Today....crazy busy..but all good. I enjoyed going with Karen to her doctors appointment. I am getting very excited for baby Bing to arrive. Being pregnant agrees with Karen...she looks radiant!! Kathy did too....what a great joy it brings me to have these mother/grandmother experiences.

Then after a quick mall stop we headed to Kathy's to get Georgia and Cooper and to head to the big kids concert rehearsal. Even though it lacks the finishing touches of the 'real' concert I do enjoy it. It's certainly less crowded, and fun to be there with the little ones. I stayed over and watched G and C while the parents went to the night version. We had a fun evening....bath time, TV ( I almost fell asleep!!) then a great story time. How I love these kiddies!!!

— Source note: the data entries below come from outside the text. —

Lemma NewLRUCache_inv cap :
  16 < cap < 2 ^ 31 -> sharded_inv (fun _ => 0) (@NewLRUCache V cap) /\
  (forall id, clive (@NewLRUCache V cap) id = None) /\
  (forall id, ~ tabled (@NewLRUCache V cap) id).
Proof.
  intros Hcap. unfold NewLRUCache. change kNumShards with 16.
  assert (1 < (cap + (16 - 1)) / 16 < 2 ^ 31) as Hper.
  { split; [apply Z.lt_le_trans with 2; [lia|]; apply Z.div_le_lower_bound; lia|].
    apply Z.div_lt_upper_bound; lia. }
  revert Hper. generalize ((cap + (16 - 1)) / 16). intros per Hper. split; [|split].
  - split; cbn [shard_]; [by rewrite length_replicate| |done].
    intros i c [-> Hi]%lookup_replicate. split; [apply LRU_new_inv| |done].
    split; [done|]. cbn. change (size (∅ : gmap nat (LRUHandle V))) with 0%nat. lia.
  - intros [i l]. unfold clive. cbn [fst snd shard_].
    destruct (replicate _ _ !! i) as [c|] eqn:E; [|done]. by apply lookup_replicate in E as [-> _].
  - intros [i l] (c & E & Hin). cbn [fst snd shard_] in *. apply lookup_replicate in E as [-> _].
    by apply not_elem_of_nil in Hin.
Qed.
(** When every handle alive is in the table and only the newest entries of the
    shards are in use, the next insertion is safe. *)
Lemma csafe_newest PN C key :
  sharded_inv PN C -> (forall x, clive C x <> None -> tabled C x) ->
  (forall x, clive C x <> None -> PN x <> 0 -> newest C x) -> csafe PN C key.
Proof.
  clear deleter. intros Hinv Hall Hidle c E.
  remember (Shard (HashSlice key)) as i eqn:Hi. clear Hi.
  destruct (si_shard _ _ Hinv i c E) as [Hc (Hu & Hcap & Hsz) Hk].
  destruct (decide (Z.of_nat (size (heap c)) < capacity_ c)) as [Hlt|Hfull]; [by left|right].
  assert (dom (heap c) ⊆ list_to_set (lru_ c)) as Hsub.
  { intros l [h Hl]%elem_of_dom. apply elem_of_list_to_set.
    apply (tabled_iff C i c l E), Hall. rewrite (clive_iff _ _ _ _ E).
    unfold live. by rewrite lookup_fmap, Hl. }
  apply subseteq_size in Hsub. rewrite size_dom in Hsub.
  pose proof (ent_nodup _ _ _ (ci_entries _ _ _ Hc)) as Hnd.
  rewrite size_list_to_set in Hsub by done.
  destruct (lru_ c) as [|l [|l2 L2]] eqn:El; [simpl in Hsub; lia|simpl in Hsub; lia|].
  exists l, (l2 :: L2). split; [done|]. unfold shard_pins.
  destruct (decide (PN (i, l) = 0)) as [|Hpin]; [done|exfalso].
  destruct (Hidle (i, l)) as (cn & L & Hn & HL); [|done|].
  - rewrite (clive_iff _ _ _ _ E). intros HN. unfold live in HN. rewrite lookup_fmap in HN.
    destruct (ent_live _ _ _ (ci_entries _ _ _ Hc) l) as (h & Eh & _); [rewrite El; by left|].
    by rewrite Eh in HN.
  - cbn [fst snd] in *. rewrite E in Hn. injection Hn as <-. rewrite El in HL.
    destruct L as [|a L]; [done|]. injection HL as -> HL.
    apply list.NoDup_cons in Hnd as [Hni _]. apply Hni. rewrite HL. apply elem_of_app. right. by left.
Qed.
End sharded_facts.
(** A client writes the value of a handle that is in the table. *)
Lemma V_write m T PO L TB hs nxt o h ch v :
  ICv m T PO L TB hs nxt -> hs !! o = Some h -> handle_ok m T L TB o h ch -> TB (hid ch) ->
  str_ok v ->
  ICv m (<[key_ h := v]> T) PO L TB (<[o := mkICH (key_ h) v INODE_WRITE (pointer h)]> hs) nxt.
Proof.
  intros HV Eh Hok Ht Hv. pose proof HV as [H1 H2 H3 H4 H5 H6 H7 H8 H9].
  pose proof Hok as [Hko Hvo Hpo Hlo Hmo].
  split; try done.
  - intros id k o' Hl. destruct (H1 id k o' Hl) as (h' & ch' & E' & Hp' & Hid).
    destruct (decide (o' = o)) as [->|Hne].
    + rewrite lookup_insert_eq. rewrite Eh in E'. injection E' as <-. by eexists _, _.
    + rewrite lookup_insert_ne by done. eauto.
  - intros o' h'. rewrite lookup_insert_Some. intros [[<- <-]|[Hne E']].
    + exists ch. split; simpl; try done. split; [done|]. by rewrite lookup_insert_eq.
    + destruct (H2 o' h' E') as [ch' Hok']. exists ch'.
      assert (TB (hid ch') -> key_ h' <> key_ h) as Hk.
      { intros Ht' Hk. apply Hne. symmetry. by eapply (tabled_once HV _ _ _ _ _ _ Hok' Hok). }
      pose proof Hok' as [Hk' Hv' Hp' Hl' Hm']. split; try done.
      destruct (mode_ h').
      * intros Ht'. rewrite lookup_insert_ne; [auto|]. by apply not_eq_sym, Hk.
      * intros Ht'. rewrite lookup_insert_ne; [auto|]. by apply not_eq_sym, Hk.
      * destruct Hm' as [Ht' Hm']. split; [done|]. rewrite lookup_insert_ne; [auto|].
        by apply not_eq_sym, Hk.
  - intros o'. rewrite lookup_insert_None. intros [Hn _]. by apply H5.
  - intros o' Hn. rewrite lookup_insert_None. split; [by apply H6|]. intros <-.
    rewrite (H6 o Hn) in Eh. done.
  - intros k Hk Hn. rewrite lookup_insert_ne; [by apply H7|]. intros <-. by apply (Hn (hid ch) o).
  - intros k v'. rewrite lookup_insert_Some. intros [[<- <-]|[_ ?]]; [done|by apply H8].
Qed.
(** Replacing one handle by another with the same key and location, when the
    store and the table change at that key only. *)
Lemma V_replace m m' T PO L TB hs nxt o h ch h' :
  ICv m T PO L TB hs nxt -> hs !! o = Some h -> handle_ok m T L TB o h ch ->
  TB (hid ch) -> key_ h' = key_ h -> pointer h' = pointer h -> handle_ok m' T L TB o h' ch ->
  (forall k, key_ok k -> k <> key_ h -> m' !! ToSlice k = m !! ToSlice k) ->
  (forall k v, m' !! k = Some v -> str_ok v) ->
  ICv m' T PO L TB (<[o := h']> hs) nxt.
Proof.
  intros HV Eh Hok Ht Hkey Hptr Hok1 Hm Hvals. pose proof HV as [H1 H2 H3 H4 H5 H6 H7 H8 H9].
  split; try done.
  - intros id k o' Hl. destruct (H1 id k o' Hl) as (h1 & ch' & E' & Hp' & Hid).
    destruct (decide (o' = o)) as [->|Hne].
    + rewrite lookup_insert_eq. rewrite Eh in E'. injection E' as <-.
      exists h', ch'. split; [done|]. split; [by rewrite Hptr|done].
    + rewrite lookup_insert_ne by done. eauto.
  - intros o' h1. rewrite lookup_insert_Some. intros [[<- <-]|[Hne E']]; [by exists ch|].
    destruct (H2 o' h1 E') as [ch' Hok']. exists ch'.
    assert (TB (hid ch') -> m' !! ToSlice (key_ h1) = m !! ToSlice (key_ h1)) as Hk.
    { intros Ht'. apply Hm; [apply Hok'|]. intros Hk. apply Hne. symmetry.
      by eapply (tabled_once HV _ _ _ _ _ _ Hok' Hok). }
    pose proof Hok' as [Hk' Hv' Hp' Hl' Hm']. split; try done.
    destruct (mode_ h1); [| |done]; intros Ht'; rewrite Hk by done; auto.
  - intros o'. rewrite lookup_insert_None. intros [Hn _]. by apply H5.
  - intros o' Hn. rewrite lookup_insert_None. split; [by apply H6|]. intros <-.
    rewrite (H6 o Hn) in Eh. done.
  - intros k Hk Hn. rewrite Hm; [by apply H7|done|]. intros ->.
    apply (Hn (hid ch) o); [done|apply Hok].
Qed.
(** * Decimal conversions *)

(** The digits of [n], with as many rounds as a 64-bit number needs. *)
Fixpoint dec_digits (fuel : nat) (n : Z) (acc : bytes) : bytes :=
  match fuel with
  | O => acc
  | S fuel' =>
      let acc := (48 + n mod 10) :: acc in
      if n / 10 =? 0 then acc else dec_digits fuel' (n / 10) acc
  end.

Definition fmt_u (n : Z) : bytes := dec_digits 20 (u32 n) [].
Definition fmt_d (n : Z) : bytes := if n <? 0 then 45 :: dec_digits 20 (- n) [] else dec_digits 20 n [].

Definition is_digit (b : Z) : bool := (48 <=? b) && (b <=? 57).

Fixpoint scan_digits (l : bytes) (acc : Z) : Z :=
  match l with
  | b :: l' => if is_digit b then scan_digits l' (acc * 10 + (b - 48)) else acc
  | [] => acc
  end.

(** White space, and an optional sign. *)
Definition is_space (b : Z) : bool := (b =? 32) || ((9 <=? b) && (b <=? 13)).

Fixpoint skip_spaces (l : bytes) : bytes :=
  match l with
  | b :: l' => if is_space b then skip_spaces l' else l
  | [] => []
  end.

Definition read_sign (l : bytes) : bool * bytes :=
  match l with
  | b :: l' => if b =? 45 then (true, l') else if b =? 43 then (false, l') else (false, l)
  | [] => (false, [])
  end.

(** [strtoul] and [strtol] on digits of value [v]: out of range saturates. *)
Definition strtoul_val (neg : bool) (v : Z) : Z :=
  if 2 ^ 64 - 1 <? v then 2 ^ 64 - 1 else u64 (if neg then - v else v).

Definition strtol_val (neg : bool) (v : Z) : Z :=
  Z.max (- 2 ^ 63) (Z.min (2 ^ 63 - 1) (if neg then - v else v)).

(** [fscanf ("%u")] into an [unsigned]: the converted value, no conversion, or
    the end of the input before there was anything to convert. *)
Inductive scanned : Type := Converted (v : Z) | NoConversion | EndOfInput.

Definition scan_u (l : bytes) : scanned :=
  match skip_spaces l with
  | [] => EndOfInput
  | l' =>
      let '(neg, d) := read_sign l' in
      match d with
      | b :: _ => if is_digit b then Converted (u32 (strtoul_val neg (scan_digits d 0))) else NoConversion
      | [] => NoConversion
      end
  end.

(** * Lemmas *)

Lemma find_fd_range fuel n fds : n <= find_fd fuel n fds.
Proof.
  revert n. induction fuel as [|fuel IH]; intros n; simpl; [lia|].
  case_decide; [lia|]. specialize (IH (n + 1)). lia.
Qed.

(** A search that fails has seen as many descriptors as it had rounds. *)
Lemma find_fd_spec fuel n fds :
  fds !! find_fd fuel n fds = None \/
  (find_fd fuel n fds = n + Z.of_nat fuel /\
   forall i, n <= i < n + Z.of_nat fuel -> is_Some (fds !! i)).
Proof.
  revert n. induction fuel as [|fuel IH]; intros n; simpl.
  - right. split; [lia|]. intros i Hi. lia.
  - case_decide as Hn; [by left|]. destruct (IH (n + 1)) as [H|[H1 H2]]; [by left|].
    right. split; [lia|]. intros i Hi. destruct (decide (i = n)) as [->|Hne].
    + by apply not_eq_None_Some.
    + apply H2. lia.
Qed.

Lemma fresh_fd_spec fds : fds !! fresh_fd fds = None /\ 3 <= fresh_fd fds.
Proof.
  unfold fresh_fd. split; [|apply find_fd_range].
  destruct (find_fd_spec (size fds) 3 fds) as [H|[H1 H2]]; [done|]. rewrite H1.
  destruct (fds !! (3 + Z.of_nat (size fds))) as [x|] eqn:E; [|done]. exfalso.
  set (l := (fun i : nat => 3 + Z.of_nat i) <$> seq 0 (S (size fds))).
  assert (NoDup l) as Hnd.
  { apply NoDup_fmap_2; [|apply NoDup_ListNoDup, seq_NoDup]. intros i j Hij. lia. }
  assert (list_to_set l ⊆ dom fds) as Hsub.
  { intros z Hz. apply elem_of_list_to_set in Hz. apply list_elem_of_fmap in Hz as (i & -> & Hi).
    apply elem_of_dom. apply list_elem_of_In, in_seq in Hi.
    destruct (decide (i = size fds)) as [->|Hne]; [by rewrite E|]. apply H2. lia. }
  apply subseteq_size in Hsub. rewrite size_dom, size_list_to_set in Hsub by done.
  unfold l in Hsub. rewrite length_fmap, length_seq in Hsub. lia.
Qed.

(** ** Files *)

(** The contents of the file a name refers to. *)
Definition file_at (o : os) (path : bytes) : option bytes := data_of o <$> os_names o !! path.

(** Names refer to distinct vnodes, and new vnodes are unused. *)
Record os_wf (o : os) : Prop := {
  ow_inj : forall p q v, os_names o !! p = Some v -> os_names o !! q = Some v -> p = q;
  ow_names : forall p v, os_names o !! p = Some v -> (v < os_next o)%nat;
  ow_fds : forall fd v fl, os_fds o !! fd = Some (v, fl) -> (v < os_next o)%nat
}.

(** Everything but the file [path] and the descriptors is the same. *)
Record only_file (path : bytes) (o o' : os) : Prop := {
  of_others : forall q, q <> path -> file_at o' q = file_at o q;
  of_dirs : os_dirs o' = os_dirs o;
  of_clock : os_clock o' = os_clock o
}.

Lemma only_file_refl path o : only_file path o o.
Proof. by split. Qed.

Lemma only_file_trans path o1 o2 o3 : only_file path o1 o2 -> only_file path o2 o3 -> only_file path o1 o3.
Proof.
  intros [H1 H2 H3] [H4 H5 H6]. split; [|congruence|congruence]. intros q Hq. rewrite H4, H1; done.
Qed.

Lemma only_file_same path o o' :
  os_names o' = os_names o -> os_data o' = os_data o -> os_dirs o' = os_dirs o -> os_clock o' = os_clock o ->
  only_file path o o'.
Proof. intros H1 H2 H3 H4. split; [|done|done]. intros q _. unfold file_at, data_of. by rewrite H1, H2. Qed.

Lemma data_of_insert o v d w :
  data_of (with_data (<[v := d]> (os_data o)) o) w = if decide (w = v) then d else data_of o w.
Proof.
  unfold data_of. cbn. case_decide as H; [by rewrite H, lookup_insert_eq|by rewrite lookup_insert_ne by congruence].
Qed.

Lemma with_data_spec o path v d :
  os_wf o -> os_names o !! path = Some v ->
  let o' := with_data (<[v := d]> (os_data o)) o in
  os_wf o' /\ only_file path o o' /\ file_at o' path = Some d.
Proof.
  intros [Hi Hn Hf] Hv o'. split; [by split|]. split.
  - split; [|done|done]. intros q Hq. unfold file_at. cbn [o' with_data os_names].
    destruct (os_names o !! q) as [w|] eqn:E; [|done]. cbn. f_equal. unfold o'. rewrite data_of_insert.
    case_decide as Hw; [|done]. subst w. destruct Hq. by eapply Hi.
  - unfold file_at. cbn [o' with_data os_names]. rewrite Hv. cbn. f_equal. unfold o'.
    rewrite data_of_insert. by rewrite decide_True.
Qed.

(** [open] with [O_CREAT] in a directory that exists. *)
Lemma os_open_spec path flags o :
  os_wf o -> dirname path ∈ os_dirs o -> has_flag flags O_CREAT = true ->
  exists fd v o', os_open path flags o = Ret fd o' /\ 3 <= fd /\ os_fds o !! fd = None /\
    os_fds o' = <[fd := (v, flags)]> (os_fds o) /\ os_names o' !! path = Some v /\ os_wf o' /\
    only_file path o o' /\
    file_at o' path = Some (if has_flag flags O_TRUNC && writable flags then [] else default [] (file_at o path)).
Proof.
  intros Hwf Hdir Hc. destruct (fresh_fd_spec (os_fds o)) as [Hfree Hge].
  set (fd := fresh_fd (os_fds o)) in *. unfold os_open, bind at 1, get_state at 1.
  destruct (os_names o !! path) as [v|] eqn:Ev.
  - assert (exists o1, (if has_flag flags O_TRUNC && writable flags
              then modify (fun s => with_data (<[v := []]> (os_data s)) s) else ret tt) o = Ret tt o1 /\
              os_wf o1 /\ only_file path o o1 /\ os_names o1 = os_names o /\ os_fds o1 = os_fds o /\
              os_next o1 = os_next o /\
              file_at o1 path = Some (if has_flag flags O_TRUNC && writable flags then []
                                      else default [] (file_at o path)))
      as (o1 & Hrun & Hwf1 & Hof1 & Hnm1 & Hfd1 & Hnx1 & Hfa1).
    { destruct (has_flag flags O_TRUNC && writable flags).
      - destruct (with_data_spec o path v [] Hwf Ev) as (W1 & W2 & W3). by eexists.
      - exists o. split; [done|]. split; [done|]. split; [apply only_file_refl|]. repeat (split; [done|]).
        unfold file_at. by rewrite Ev. }
    exists fd, v, (with_fds (<[fd := (v, flags)]> (os_fds o1)) o1). cbv zeta. fold fd.
    split; [by erewrite bind_Ret by exact Hrun|]. rewrite Hfd1. split; [done|]. split; [done|]. split; [done|].
    split; [by cbn; rewrite Hnm1|]. split; [|split; [|done]].
    + destruct Hwf1 as [A1 A2 A3]. split; [done|done|]. cbn. intros fd' v' fl.
      rewrite lookup_insert_Some. intros [[_ [= <- <-]]|[_ E]]; [by eapply A2; rewrite Hnm1|].
      rewrite <- Hfd1 in E. by eapply A3.
    + eapply only_file_trans; [exact Hof1|]. by apply only_file_same.
  - rewrite Hc. cbn [negb]. rewrite decide_False by (intros Hn; by apply Hn). cbv zeta. fold fd.
    eexists fd, (os_next o), _. split; [reflexivity|]. cbn. split; [done|]. split; [done|]. split; [done|].
    split; [apply lookup_insert_eq|]. destruct Hwf as [Hi Hn Hf]. split; [|split].
    + split; cbn.
      * intros p q v. rewrite !lookup_insert_Some.
        intros [[<- <-]|[_ E1]] [[<- E2]|[_ E2]]; [done| | |by eapply Hi].
        -- apply Hn in E2. lia.
        -- subst v. apply Hn in E1. lia.
      * intros p v. rewrite lookup_insert_Some. intros [[_ <-]|[_ E]]; [lia|]. apply Hn in E. lia.
      * intros x v fl. rewrite lookup_insert_Some. intros [[_ [= <- _]]|[_ E]]; [lia|]. apply Hf in E. lia.
    + split; [|done|done]. intros q Hq. unfold file_at, data_of. cbn. rewrite lookup_insert_ne by done.
      destruct (os_names o !! q) as [w|] eqn:Ew; [|done]. cbn. f_equal. f_equal.
      apply Hn in Ew. by rewrite lookup_insert_ne by lia.
    + unfold file_at, data_of. cbn. rewrite Ev, lookup_insert_eq. cbn. rewrite lookup_insert_eq. by destruct (_ && _)%bool.
Qed.

Lemma os_pwrite_spec fd v fl buf off o :
  os_fds o !! fd = Some (v, fl) -> writable fl = true -> has_flag fl O_APPEND = false -> 0 <= off ->
  os_pwrite fd buf off o =
  Ret (Z.of_nat (length buf))
    (if decide (buf = []) then o
     else with_data (<[v := write_at (data_of o v) (Z.to_nat off) buf]> (os_data o)) o).
Proof.
  intros E Hw Ha Ho. unfold os_pwrite, bind, get_state. rewrite E, Hw, Ha. cbn [negb].
  replace (off <? 0) with false by (symmetry; lia). destruct (decide (buf = [])) as [->|]; done.
Qed.

Lemma os_pread_spec fd v fl size off o :
  os_fds o !! fd = Some (v, fl) -> readable fl = true -> 0 <= off ->
  os_pread fd size off o =
  (let data := slice (Z.to_nat off) (Z.to_nat size) (data_of o v) in Ret (Z.of_nat (length data), data) o).
Proof.
  intros E Hr Ho. unfold os_pread, bind, get_state. rewrite E, Hr. cbn [negb].
  by replace (off <? 0) with false by (symmetry; lia).
Qed.

Lemma os_close_spec fd x o :
  os_fds o !! fd = Some x -> os_close fd o = Ret 0 (with_fds (delete fd (os_fds o)) o).
Proof. intros E. unfold os_close, bind, get_state. by rewrite E. Qed.

(** ** Conversions *)

Lemma dec_digits_app fuel n acc : dec_digits fuel n acc = dec_digits fuel n [] ++ acc.
Proof.
  revert n acc. induction fuel as [|fuel IH]; intros n acc; simpl; [done|].
  case_bool; [done|]. rewrite IH, (IH _ [_]). by rewrite <- app_assoc.
Qed.

Lemma dec_digits_step fuel n :
  dec_digits (S fuel) n [] =
  (if n / 10 =? 0 then [] else dec_digits fuel (n / 10) []) ++ [48 + n mod 10].
Proof. simpl. case_bool; [done|]. apply dec_digits_app. Qed.

Lemma scan_digits_dec fuel n a rest :
  0 <= n < 10 ^ Z.of_nat fuel -> exists b, 0 <= b /\
  scan_digits (dec_digits fuel n [] ++ rest) a = scan_digits rest (a * b + n).
Proof.
  revert n a rest. induction fuel as [|fuel IH]; intros n a rest Hn.
  { exists 1. simpl in *. split; [lia|]. f_equal. lia. }
  rewrite dec_digits_step, <- app_assoc.
  pose proof (Z.mod_pos_bound n 10 ltac:(lia)) as Hm. pose proof (Z.div_mod n 10 ltac:(lia)) as Hdm.
  assert (forall x, scan_digits ([48 + n mod 10] ++ rest) x = scan_digits rest (x * 10 + n mod 10)) as Hlast.
  { intros x. simpl. unfold is_digit. replace (48 <=? 48 + n mod 10) with true by (symmetry; lia).
    replace (48 + n mod 10 <=? 57) with true by (symmetry; lia). simpl. f_equal. lia. }
  case_bool; bool_to_prop.
  - exists 10. split; [lia|]. rewrite app_nil_l, Hlast. f_equal. lia.
  - assert (10 ^ Z.of_nat (S fuel) = 10 * 10 ^ Z.of_nat fuel) as Hpow.
    { rewrite Nat2Z.inj_succ, Z.pow_succ_r; lia. }
    destruct (IH (n / 10) a ([48 + n mod 10] ++ rest)) as (b & Hb & ->).
    { split; [apply Z.div_pos; lia|]. apply Z.div_lt_upper_bound; lia. }
    exists (b * 10). split; [lia|]. rewrite Hlast. f_equal. lia.
Qed.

Home by 9pm....it has been a long day. ( I forgot to mention that Kathy helped me color my hair too...between concerts!!)

Last reflection....Christmas.....I'm in my usual rut with this holiday. I live with the Grinch and he's been a damper most of the week. It doesn't help that he ignored our anniversary too this week..
There I said it.....most of any effort to create Christmas in my home comes through my efforts and lately I just feel like saying why bother. If it wasn't for the baby coming I would have nothing to look forward to. Then again...it's really all about a baby that we even hold this holiday. I'm glad that I attended some activities focused around that very thought. I will not let the Grinch ruin my Christmas.
I will rise above this one.

Sorry that's too much of a negative way to close...but I needed to put voice to my heart. Closing with another quote from my wall.....

        What's meant to be will always find its way.

1 comment:

  1. We are still having a great Christmas here with everyone so I think that besides a baby coming that their is a lot to look forward to!! Chin up and don't let the negatives win......not worth it......trust me....and I really appreciated the help on Thursday!!!!